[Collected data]
Definition np_amax (a : array) : result float :=
  match a with
  | [] => Raise (zero_size "maximum")
  | x :: t => Ok (fold_left fmaximum t x)
  end.

Definition np_amin (a : array) : result float :=
  match a with
  | [] => Raise (zero_size "minimum")
  | x :: t => Ok (fold_left fminimum t x)
  end.

(** [np.argmax(a)]: the first index of the largest entry, or of the first NaN. *)
Fixpoint argmax_from (a : array) (i best_i : nat) (best : float) : nat :=
  match a with
  | [] => best_i
  | x :: t =>
      if is_nan best then best_i
      else if (is_nan x || (best <? x)%float)%bool then argmax_from t (S i) i x
      else argmax_from t (S i) best_i best
  end.

Definition np_argmax (a : array) : result nat :=
  match a with
  | [] => Raise (ValueError "attempt to get argmax of an empty sequence" [] [])
  | x :: t => Ok (argmax_from t 1 0 x)
  end.

(** The builtins [min(a)] and [max(a)]: the running value is replaced only by
    an entry that compares strictly below (above) it. *)
Definition py_min (a : array) : result float :=
  match a with
  | [] => Raise (ValueError "min() arg is an empty sequence" [] [])
  | x :: t => Ok (fold_left (fun m y => if (y <? m)%float then y else m) t x)
  end.

Definition py_max (a : array) : result float :=
  match a with
  | [] => Raise (ValueError "max() arg is an empty sequence" [] [])
  | x :: t => Ok (fold_left (fun m y => if (m <? y)%float then y else m) t x)
  end.

(** [x / y] on Python floats raises on a zero divisor; on numpy scalars and
    arrays it is the IEEE quotient ([PrimFloat.div]). *)
Definition py_div (x y : float) : result float :=
  if (y =? 0)%float then Raise ZeroDivisionError else Ok (x / y)%float.

(** [a, b = seq]. *)
Definition unpack2 (l : array) : result (float * float) :=
  match l with
  | [a; b] => Ok (a, b)
  | _ => Raise (ValueError "wrong number of values to unpack" [] [])
  end.

(** Element-wise [a op b] with numpy's broadcasting of a one-entry operand;
    other length mismatches raise. *)
Definition broadcast (f : float -> float -> float) (a b : array) : result array :=
  if (length a =? length b)%nat then Ok (map2 f a b)
  else match a, b with
       | [x], _ => Ok (map (f x) b)
       | _, [y] => Ok (map (fun x => f x y) a)
       | _, _ => Raise (ValueError "operands could not be broadcast together" [] [])
       end.

(** [a / c] and [a[np.isnan(a)] = 0.] *)
Definition scale_by (a : array) (c : float) : array := map (fun x => (x / c)%float) a.

Definition zero_nans (a : array) : array :=
  map (fun x => if is_nan x then 0%float else x) a.

(** The truth value of a boolean array in an [if]: its entry when it has
    one, false when empty, an error otherwise. *)
Definition truth_value (c : list bool) : result bool :=
  match c with
  | [] => Ok false
  | [b] => Ok b
  | _ => Raise (ValueError
           "The truth value of an array with more than one element is ambiguous" [] [])
  end.
(** * StampIt: region detection, catalog store and display mapping

    A shallow embedding of the Python sources

      - [stamp_app/src/image_processing.py]  (contour filter and exporter),
      - [stamp_app/src/db_utils.py]          (SQLite catalog of stamps),
      - [stamp_app/src/main.py]              (display scaling and hit-testing),

    followed by the properties of the design document that are settled on
    it.  Python [float]s are IEEE-754 binary64 values; they are modelled by
    the bit-level specification [SpecFloat] of the Standard Library at
    precision 53 and maximal exponent 1024, so every definition below
    evaluates.  Calls into OpenCV, Tk, [json], [uuid] and the file system
    are parameters of the functions that make them. *)

From Stdlib Require Import ZArith Lia Bool SpecFloat.
From stdpp Require Import base option list strings gmap sorting.

#[local] Open Scope Z_scope.

(** ** Python values that the three modules compute with *)

Module Py.

(** The exceptions that the modelled code can raise or catch. *)
Inductive exn : Set :=
| ZeroDivisionError
| OverflowError
| ValueError
| IOError
| Cv2Error.

(** A computation either returns or raises. *)
Inductive result (A : Type) : Type :=
| Ok (a : A)
| Raise (e : exn).
Arguments Ok {A} a.
Arguments Raise {A} e.

#[global] Instance result_ret : MRet result := λ A a, Ok a.
#[global] Instance result_bind : MBind result := λ A B f m,
  match m with
  | Ok a => f a
  | Raise e => Raise e
  end.

Definition prec : Z := 53.
Definition emax : Z := 1024.

Definition float : Set := spec_float.

(** An integer as an exact, not yet rounded, binary number. *)
Definition exact_int (z : Z) : float :=
  match z with
  | Z0 => S754_zero false
  | Zpos p => S754_finite false p 0
  | Zneg p => S754_finite true p 0
  end.

Definition raise_if_inf (f : float) : result float :=
  match f with
  | S754_infinity _ => Raise OverflowError
  | _ => Ok f
  end.

(** [float(z)]: round to nearest, ties to even; an integer beyond the
    largest double raises [OverflowError]. *)
Definition float_of_int (z : Z) : result float :=
  raise_if_inf (binary_normalize prec emax z 0 false).

Definition is_zero (f : float) : bool :=
  match f with
  | S754_zero _ => true
  | _ => false
  end.

(** [a / b] on two [int]s: the correctly rounded quotient. *)
Definition int_truediv (a b : Z) : result float :=
  if b =? 0 then Raise ZeroDivisionError
  else raise_if_inf (SFdiv prec emax (exact_int a) (exact_int b)).

(** [x / y] on two [float]s.  Only a zero divisor raises: an overflowing
    quotient is [inf]. *)
Definition float_truediv (x y : float) : result float :=
  if is_zero y then Raise ZeroDivisionError
  else Ok (SFdiv prec emax x y).

Definition float_mul (x y : float) : float := SFmul prec emax x y.

(** [a / y] and [a * y] with an [int] on the left: the integer is
    converted first. *)
Definition int_div_float (a : Z) (y : float) : result float :=
  x ← float_of_int a; float_truediv x y.

Definition int_mul_float (a : Z) (y : float) : result float :=
  x ← float_of_int a; mret (float_mul x y).

(** [x / b] with an [int] on the right. *)
Definition float_div_int (x : float) (b : Z) : result float :=
  y ← float_of_int b; float_truediv x y.

(** [int(f)]: truncation towards zero. *)
Definition int_of_float (f : float) : result Z :=
  match f with
  | S754_zero _ => Ok 0
  | S754_finite s m e => Ok (cond_Zopp s (Z.shiftl (Zpos m) e))
  | S754_infinity _ => Raise OverflowError
  | S754_nan => Raise ValueError
  end.

Definition float_le (x y : float) : bool := SFleb x y.
Definition float_lt (x y : float) : bool := SFltb x y.
(** * Athletes and achievements service (4lab/main.py)

    A shallow embedding of the FastAPI/SQLAlchemy service of [4lab/main.py]:
    two tables keyed by an integer primary key, the pydantic request models
    with their field constraints, the two [..._or_404] helpers, the seven
    handlers, and the routing layer that turns a handler's outcome into an
    HTTP status code.

    Conventions of the embedding.
    - A table is a finite map from the primary key [id] to the other columns
      of the row, so that "one row per primary key" holds by construction.
    - A handler is a function from the database to an exception or a result,
      together with the database as committed so far.  Every write of the
      service is followed at once by its [db.commit()], so a write and its
      commit are one step and nothing is ever pending when [get_db] closes
      the session; what was committed before an exception stays committed.
    - An identifier sent by a client is a Python [int], unbounded (type
      [Z]).  The storage engine holds signed 64-bit integers: binding an
      identifier outside that range into a statement raises [OverflowError],
      which no handler catches.  Values read back from the tables bind
      without error.  The key the engine assigns to a new row is not bounded
      in the embedding.
    - A [string] stands for a Python [str], one element per character. *)

From stdpp Require Import gmap strings list fin_maps.
From Stdlib Require Import ZArith Lia.

Local Open Scope Z_scope.

(** ** [datetime.date] *)

Module datetime.

(** The three components of a date as they arrive in a request, before
    pydantic has decided whether they denote a day of the calendar. *)
Record date : Type := Date { year : Z; month : Z; day : Z }.

Definition is_leap (y : Z) : bool :=
  (y mod 4 =? 0) && (negb (y mod 100 =? 0) || (y mod 400 =? 0)).

Definition days_in_month (y m : Z) : Z :=
  if m =? 2 then (if is_leap y then 29 else 28)
  else if (m =? 4) || (m =? 6) || (m =? 9) || (m =? 11) then 30
  else 31.

(** What the constructor [date(year, month, day)] accepts:
    [MINYEAR <= year <= MAXYEAR], [1 <= month <= 12] and
    [1 <= day <= days_in_month]. *)
Definition is_calendar_date (d : date) : bool :=
  (1 <=? year d) && (year d <=? 9999) &&
  (1 <=? month d) && (month d <=? 12) &&
  (1 <=? day d) && (day d <=? days_in_month (year d) (month d)).

End datetime.

#[global] Instance date_eq_dec : EqDecision datetime.date.
Proof. solve_decision. Defined.

(** ** Pydantic models *)

(** [AthleteBase] (and [AthleteCreate], which adds nothing). *)
Record AthleteBase : Type := Athlete { name : string; country : string }.

(** [AchievementBase] (and [AchievementCreate], which adds nothing). *)
Record AchievementBase : Type := Achievement {
  sport : string;
  result : string;
  date : datetime.date;
  athlete_id : Z
}.

#[global] Instance AthleteBase_eq_dec : EqDecision AthleteBase.
Proof. solve_decision. Defined.

#[global] Instance AchievementBase_eq_dec : EqDecision AchievementBase.
Proof. solve_decision. Defined.

(** [AthleteResponse] and [AchievementResponse] extend their base model with
    [id : int]; a loaded ORM object ([DBAthlete], [DBAchievement]) carries the
    same data.  Both are a primary key next to the remaining columns. *)
Record Row (A : Type) : Type := MkRow { id : Z; columns : A }.
Arguments MkRow {A} _ _.
Arguments id {A} _.
Arguments columns {A} _.

#[global] Instance Row_eq_dec `{EqDecision A} : EqDecision (Row A).
Proof. solve_decision. Defined.

Abbreviation AthleteResponse := (Row AthleteBase).
Abbreviation AchievementResponse := (Row AchievementBase).

(** [Field(..., min_length=1, max_length=100)] on a [str]. *)
Definition Field_str (s : string) : bool :=
  (1 <=? String.length s)%nat && (String.length s <=? 100)%nat.

(** Validation of a request body against [AthleteCreate]. *)
Definition AthleteCreate_valid (b : AthleteBase) : bool :=
  Field_str (name b) && Field_str (country b).

(** Validation of a request body against [AchievementCreate]. *)
Definition AchievementCreate_valid (b : AchievementBase) : bool :=
  Field_str (sport b) && Field_str (result b) &&
  datetime.is_calendar_date (date b).

(** ** Database *)

(** The tables [athletes] and [achievements] of [athletes.db]. *)
Record Session : Type := DB {
  athletes : gmap Z AthleteBase;
  achievements : gmap Z AchievementBase
}.

(** [Base.metadata.create_all] on a fresh file: both tables empty. *)
Definition create_all : Session := DB ∅ ∅.

(** [query.all()]: every row of a table as an object with its key.  No
    query of the service has an [ORDER BY]; the order of the list is the
    map's, and no property below depends on it. *)
Definition all {A} (t : gmap Z A) : list (Row A) :=
  (λ kv, MkRow kv.1 kv.2) <$> map_to_list t.

(** The key SQLite gives to a row inserted without one into a table whose
    key is [INTEGER PRIMARY KEY]: one more than the largest key present, and
    1 in an empty table. *)
Definition max_rowid {A} (t : gmap Z A) : option Z :=
  match (map_to_list t).*1 with
  | [] => None
  | k :: ks => Some (foldr Z.max k ks)
  end.

Definition next_rowid {A} (t : gmap Z A) : Z :=
  match max_rowid t with
  | None => 1
  | Some m => m + 1
  end.

(** The range of an SQLite [INTEGER]. *)
Definition INT64_MIN : Z := - 2 ^ 63.
Definition INT64_MAX : Z := 2 ^ 63 - 1.

Definition in_int64 (i : Z) : bool := (INT64_MIN <=? i) && (i <=? INT64_MAX).

(** ** Handlers as a state-and-exception monad *)

(** [OverflowError] is what the database driver raises for a Python [int]
    too large to convert to an SQLite [INTEGER]. *)
Inductive Exception : Type :=
  | HTTPException (status_code : Z) (detail : string)
  | RequestValidationError
  | OverflowError.

Definition HTTP_200_OK : Z := 200.
Definition HTTP_201_CREATED : Z := 201.
Definition HTTP_204_NO_CONTENT : Z := 204.
Definition HTTP_404_NOT_FOUND : Z := 404.
Definition HTTP_422_UNPROCESSABLE_ENTITY : Z := 422.
Definition HTTP_500_INTERNAL_SERVER_ERROR : Z := 500.

Definition Handler (A : Type) : Type := Session → (Exception + A) * Session.

#[global] Instance Handler_ret : MRet Handler := λ A a db, (inr a, db).

#[global] Instance Handler_bind : MBind Handler := λ A B k m db,
  match m db with
  | (inl e, db') => (inl e, db')
  | (inr a, db') => k a db'
  end.

Definition raise {A} (e : Exception) : Handler A := λ db, (inl e, db).

(** Read the database. *)
Definition query {A} (f : Session → A) : Handler A := λ db, (inr (f db), db).

(** A change of the session followed by [db.commit()]. *)
Definition commit (f : Session → Session) : Handler unit := λ db, (inr tt, f db).

(** Binding a client's integer as a parameter of a statement. *)
Definition bind_parameter (i : Z) : Handler unit :=
  if in_int64 i then mret tt else raise OverflowError.

(** ** Helper functions *)

Definition get_athlete_or_404 (i : Z) : Handler (Row AthleteBase) :=
  bind_parameter i;;
  athlete ← query (λ db, athletes db !! i);
  match athlete with
  | None => raise (HTTPException HTTP_404_NOT_FOUND "Athlete not found")
  | Some a => mret (MkRow i a)
  end.

Definition get_achievement_or_404 (i : Z) : Handler (Row AchievementBase) :=
  bind_parameter i;;
  achievement ← query (λ db, achievements db !! i);
  match achievement with
  | None => raise (HTTPException HTTP_404_NOT_FOUND "Achievement not found")
  | Some a => mret (MkRow i a)
  end.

# [What you have to do]
Output the lines of the records above exactly as they appear, from the line containing "precision 53 and" through the line containing "Raise (e : exn).".

# [Solution below]
    precision 53 and maximal exponent 1024, so every definition below
    evaluates.  Calls into OpenCV, Tk, [json], [uuid] and the file system
    are parameters of the functions that make them. *)

From Stdlib Require Import ZArith Lia Bool SpecFloat.
From stdpp Require Import base option list strings gmap sorting.

#[local] Open Scope Z_scope.

(** ** Python values that the three modules compute with *)

Module Py.

(** The exceptions that the modelled code can raise or catch. *)
Inductive exn : Set :=
| ZeroDivisionError
| OverflowError
| ValueError
| IOError
| Cv2Error.

(** A computation either returns or raises. *)
Inductive result (A : Type) : Type :=
| Ok (a : A)
| Raise (e : exn).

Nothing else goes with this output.